Uniform continuous distribution for cycles.

Question

Let there be $n$ people standing in a circle and holding hands with probability $p$.

What is the expectation value $E(X)$ for the number of 'chains' when $p=.5$?

For what $p$ is $E(X)$ largest?

Edit: a chain is defined by two or more people next to one another holding hands.

Answer 1

I made a short python script to run a monte carlo simulation on this. In this, I assumed that if there was a ring (so everyone holds hands), then this would not be a chain. One could do it the other way, but this way means that the number of chains can be counted by counting the number of substrings in the ring that are equal to $T,F$.

Under these conditions it looks like the peak is pretty much at $p=0.5$ for all $n$. In fact the graph looks pretty much exactly like $np(p-1)$, like one of the commenters guessed.

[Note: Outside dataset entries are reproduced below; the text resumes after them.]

Set Default Proof Using "Type".

Local Abbreviation Read := (resourceLibvirtPoolRead xmlUnmarshal).
Local Abbreviation CreatePool :=
  (resourceLibvirtPoolCreate xmlMarshallIndented transformResourceXML
     xmlUnmarshal poolExistsAttempts).

(** X4: the destroy check looks up, in order, the resources of type
    libvirt_pool and no other; it returns nil when every one of these
    lookups fails, and at the first pool found it stops with the error that
    names its id.  The resource data is not touched. *)
Theorem testAccCheckLibvirtPoolDestroy_spec (resources : list ResourceState)
    (d : ResourceData) (c : Conn) :
  let pools := filter (λ rs, ResourceType rs = "libvirt_pool") resources in
  let o := testAccCheckLibvirtPoolDestroy resources d c in
  rd o = d
  ∧ ((ret o = Ok None
      ∧ ∃ errs, length errs = length pools
                ∧ events o = failedLookups pools errs)
     ∨ ∃ (j : nat) rs p errs,
         pools !! j = Some rs
         ∧ length errs = j
         ∧ ret o = Ok (Some (ErrWaitingDestroyed (PrimaryID rs)))
         ∧ events o
           = (failedLookups (take j pools) errs
              ++ [EvLookupStoragePoolByUUIDString (PrimaryID rs) (Ok p)])%list).
Proof.
  revert c. induction resources as [|rs resources IH]; intros c pools o.
  - subst o pools. simpl. unfold_monad. split; [done|]. left.
    split; [done|]. by exists [].
  - subst o. simpl. case_decide as Htype.
    + subst pools. rewrite filter_cons_False by done. apply IH.
    + subst pools. rewrite filter_cons_True by done.
      unfold_monad.
      destruct (LookupStoragePoolByUUIDString (PrimaryID rs) c)
        as [[p|err] c'].
      * simpl. split; [done|]. right. exists 0%nat, rs, p, [].
        by repeat split.
      * specialize (IH c'). simpl in IH.
        destruct (testAccCheckLibvirtPoolDestroy resources d c')
          as [r d' c'' evs].
        simpl in *. destruct IH as [-> IH]. split; [done|].
        destruct IH as [[-> (errs & Hlen & ->)]
                       |(j & rs' & p & errs & Hj & Hlen & -> & ->)].
        -- left. split; [done|]. exists (err :: errs).
           split; [simpl; by rewrite Hlen|done].
        -- right. exists (S j), rs', p, (err :: errs).
           repeat split; auto. simpl. by rewrite Hlen.
Qed.

(** X5: the check that a pool is gone asks the pool for its identifier and
    looks that up; it returns nil exactly when the identifier was obtained
    and the lookup failed, and the error of a pool still there exactly when
    the lookup found one, which it then frees.  It changes neither the
    resource data nor the hypervisor. *)
Theorem testAccCheckLibvirtPoolDoesNotExists_spec (pool : Pool)
    (d : ResourceData) (c : Conn) :
  let o := testAccCheckLibvirtPoolDoesNotExists pool d c in
  rd o = d
  ∧ Forall (λ e, hypervisorMutation e = false) (events o)
  ∧ (ret o = Ok None
     ↔ ∃ id err,
         events o = [EvGetUUIDString pool (Ok id);
                     EvLookupStoragePoolByUUIDString id (Err err)])
  ∧ (∀ id, ret o = Ok (Some (ErrStillExists id))
           ↔ ∃ p r,
               events o = [EvGetUUIDString pool (Ok id);
                           EvLookupStoragePoolByUUIDString id (Ok p);
                           EvFree p r])
  ∧ (∀ err, ret o = Ok (Some (ErrCantRetrievePoolID err))
            ↔ events o = [EvGetUUIDString pool (Err err)]).
Proof.
  intros o. subst o. unfold testAccCheckLibvirtPoolDoesNotExists.
  unfold_monad.
  repeat break_match; simplify_eq; cbn [ret rd hv events app].
  all: split; [reflexivity|]; split; [repeat constructor|].
  all: repeat split; intros; destruct_and?; simplify_eq; try done.
  all: repeat match goal with
              | H : ∃ _, _ |- _ => destruct H
              end; simplify_eq; try done.
  all: by do 2 eexists.
Qed.

(** X6: the existence check never changes the resource data nor the
    hypervisor; it makes no call exactly when the connection is nil, and it
    answers true exactly when its lookup found a pool, which it frees before
    it returns. *)
Theorem exists_only_looks_up (meta : Client) (d : ResourceData) (c : Conn) :
  let o := resourceLibvirtPoolExists meta d c in
  rd o = d
  ∧ Forall (λ e, hypervisorMutation e = false) (events o)
  ∧ (events o = [] ↔ libvirt_nil meta = true)
  ∧ (ret o = Ok true
     ↔ ∃ p r, events o
              = [EvLookupStoragePoolByUUIDString (Id d) (Ok p); EvFree p r]).
Proof.
  intros o. subst o. unfold resourceLibvirtPoolExists. unfold_monad.
  repeat break_match; simplify_eq/=.
  all: split; [reflexivity|]; split; [repeat constructor|]; split.
  all: try (split; [intros [=]|intros [=]]; done).
  all: try (split; [done|intros (? & ? & [=])]).
  all: try (split; [intros [=]|intros (? & ? & [=])]).
  all: first [by do 2 eexists | reflexivity].
Qed.

Lemma lookup_withAttr_eq (key : string) (v : Value) (d : ResourceData) :
  key ∈ schemaKeys → attrs (withAttr key v d) !! key = Some v.
Proof.
  intros Hkey. unfold withAttr. rewrite bool_decide_eq_true_2 by done.
  simpl. apply lookup_insert_eq.
Qed.

(** Reduces the projections of the outcome of a path, and nothing else. *)
Ltac path_simpl := simplify_eq; cbn [ret rd hv events app] in *.

(** Reads an attribute back through the writes of a run. *)
Ltac attr_lookup :=
  repeat first
    [ rewrite lookup_withAttr_eq by (unfold schemaKeys; find_event)
    | rewrite lookup_withAttr_ne by done ].


Lemma partial_withAttr (key : string) (v : Value) (d : ResourceData) :
  partial (withAttr key v d) = partial d
  ∧ partialMap (withAttr key v d) = partialMap d.
Proof. unfold withAttr. by case_bool_decide. Qed.

(** X8: a read never changes the hypervisor; of the resource data it leaves
    every attribute other than name, capacity, allocation, available, path
    and type as it was, as well as the partial-state mode; and it changes
    the identifier only by clearing it after a failed lookup. *)
Theorem read_writes_only_its_attributes (meta : Client) (d : ResourceData)
    (c : Conn) :
  let o := Read meta d c in
  Forall (λ e, hypervisorMutation e = false) (events o)
  ∧ (∀ k, k ∉ readKeys → attrs (rd o) !! k = attrs d !! k)
  ∧ partial (rd o) = partial d
  ∧ partialMap (rd o) = partialMap d
  ∧ (Id (rd o) ≠ Id d →
       Id (rd o) = ""
       ∧ ∃ e, EvLookupStoragePoolByUUIDString (Id d) (Err e) ∈ events o).
Proof.
  intros o. subst o. unfold resourceLibvirtPoolRead. unfold_monad.
  repeat break_match; path_simpl.
  all: split; [repeat constructor|].
  all: split;
    [ intros k Hk;
      rewrite ?lookup_withAttr_ne
        by (intros <-; apply Hk; unfold readKeys; find_event);
      reflexivity |].
  all: rewrite ?Id_withAttr, ?(proj1 (partial_withAttr _ _ _)),
         ?(proj2 (partial_withAttr _ _ _)).
  all: split; [reflexivity|]; split; [reflexivity|].
  all: intros Hid; try done.
  split; [reflexivity|]. eexists. find_event.
Qed.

The code, in case you're interested, is here:

#http://math.stackexchange.com/questions/1359692/uniform-continuous-distribution-for-cycles

import pylab as py
import numpy as np

def noChains(hands):
    hands2 = np.zeros(hands.shape,dtype=bool)
    hands2[:,:-1] = hands[:,:-1] & np.logical_not(hands[:,1:])
    hands2[:,-1]  = hands[:,-1]  & np.logical_not(hands[:,0])
    return np.sum(hands2,axis=1)

fig = py.figure()
ax1 = fig.add_subplot(111)

noPs = 50        
ps = np.linspace(0,1,noPs).reshape((noPs,1))
reps = 10000

for n in [1,2,5,10,20,30,40,50,60,70,80,90,100]:
    E = np.zeros(noPs)

    for i in range(reps):
        E += noChains(np.repeat(np.random.random(n).reshape((1,n)),noPs,axis=0)<=ps)
    E = E/reps
    ax1.plot(ps,E,"-")
    ax1.text(ps[25],E[25],"$n=%d$"%n)
    print(n,np.argmax(E),ps[np.argmax(E)],np.max(E))
ax1.set_title("$E(X)$ vs $p$ for various $n$")
ax1.set_xlabel("$p$")
ax1.set_ylabel("$E(X)$")
ax1.set_xlim(0.000000,1.000000)
ax1.set_ylim(0.000000,26.000000)


py.savefig("E vs p for n3.png")